Thread overview
Array concat quiz
Dec 17, 2011
bearophile
Dec 17, 2011
Adam D. Ruppe
Dec 17, 2011
Timon Gehr
December 17, 2011
A small quiz. This Python2 code:

m1 = [["A'", "B'"]]
print m1
m2 = m1 + [[]]
print m2


Prints:

[["A'", "B'"]]
[["A'", "B'"], []]


What does this D2 program print?

import std.stdio;
void main() {
    string[][] m1 = [["A'", "B'"]];
    writeln(m1);
    string[][] m2 = m1 ~ [[]];
    writeln(m2);
}

Bye,
bearophile
December 17, 2011
Don't forget that string is an alias for immutable(char)[].

The immutable isn't important here, but the fact that
strings are arrays is.

char[][][] is the real type here.
December 17, 2011
On 12/17/2011 02:43 AM, bearophile wrote:
> A small quiz.
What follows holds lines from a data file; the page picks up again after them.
Lemma echo_articles_lines (numbered : list (Z * gmap string value)) (w : cli.world value) :
  Forall (fun p => is_Some (p.2 !! "title") /\ is_Some (p.2 !! "authors")) numbered ->
  exists lines,
    cli.echo_articles value truth format numbered w =
    ({| cli.articles_file := cli.articles_file w; cli.files := cli.files w;
        cli.out := cli.out w ++ lines; cli.opened := cli.opened w |}, utils.returns tt) /\
    Forall2 (fun p line_ =>
               article_line p.1 p.2 = utils.returns line_ /\
               exists rest, line_ = str_of_int p.1 ++ str ": " ++ rest)
            numbered lines.
Proof.
  intros Hkeys. revert w. induction Hkeys as [|[idx article] rest [[t Ht] [a Ha]] _ IH];
    intros w.
  - exists []. split; [|constructor]. destruct w. cbn. by rewrite app_nil_r.
  - cbn [fst snd] in Ht, Ha. cbn [cli.echo_articles].
    assert (exists line_, article_line idx article = utils.returns line_ /\
                          exists r, line_ = str_of_int idx ++ str ": " ++ r)
      as (line_ & Hline & Hprefix).
    { unfold cli.article_line. rewrite Ht, Ha. eexists. split; [done|]. by eexists. }
    rewrite Hline. destruct (IH (echo line_ w)) as (lines & -> & Hlines).
    exists (line_ :: lines). split.
    + cbn. by rewrite <- app_assoc.
    + by constructor.
Qed.

(** When every article has a title and authors, [list] prints the
    heading and then one line for each article, in the order of the
    file, the line of the k-th article starting with [k: ]; it prints a
    single message when the list is empty, and touches neither the files
    nor the browser. *)
Theorem list_numbers_articles (w : cli.world value) (articles : list (gmap string value)) :
  cli.articles_file w = Some articles ->
  (forall article, article ∈ articles ->
                   is_Some (article !! "title") /\ is_Some (article !! "authors")) ->
  exists lines,
    list_ w =
    ({| cli.articles_file := cli.articles_file w; cli.files := cli.files w;
        cli.out := cli.out w ++
                   match articles with
                   | [] => [str "No articles found in the current search."]
                   | _ :: _ => str "Articles:" :: lines
                   end;
        cli.opened := cli.opened w |}, utils.returns tt) /\
    Forall2 (fun p line_ =>
               article_line p.1 p.2 = utils.returns line_ /\
               exists rest, line_ = str_of_int p.1 ++ str ": " ++ rest)
            (enumerate 1 articles) lines.
Proof.
  intros Hfile Hkeys. unfold cli.list_. rewrite Hfile.
  destruct articles as [|article articles].
  { exists []. split; [|constructor]. unfold cli.echo. by rewrite Hfile. }
  destruct (echo_articles_lines (enumerate 1 (article :: articles))
              (echo (str "Articles:") w)) as (lines & Hecho & Hlines).
  { apply Forall_forall. intros [idx a] [_ Ha%list_elem_of_lookup_2]%elem_of_enumerate.
    by apply Hkeys. }
  exists lines. split; [|done]. rewrite Hecho. cbn. by rewrite Hfile, <- app_assoc.
Qed.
This Python2 code:
>
> m1 = [["A'", "B'"]]
> print m1
> m2 = m1 + [[]]
> print m2
>
>
> Prints:
>
> [["A'", "B'"]]
> [["A'", "B'"], []]
>
>
> What does this D2 program print?
>
> import std.stdio;
> void main() {
>      string[][] m1 = [["A'", "B'"]];
>      writeln(m1);
>      string[][] m2 = m1 ~ [[]];
>      writeln(m2);
> }
>
> Bye,
> bearophile

I do not think that this is very sensible (array-array appends are more natural than array-element appends, so disambiguation should go the other way). Is it documented anywhere or is it just an implementation artefact?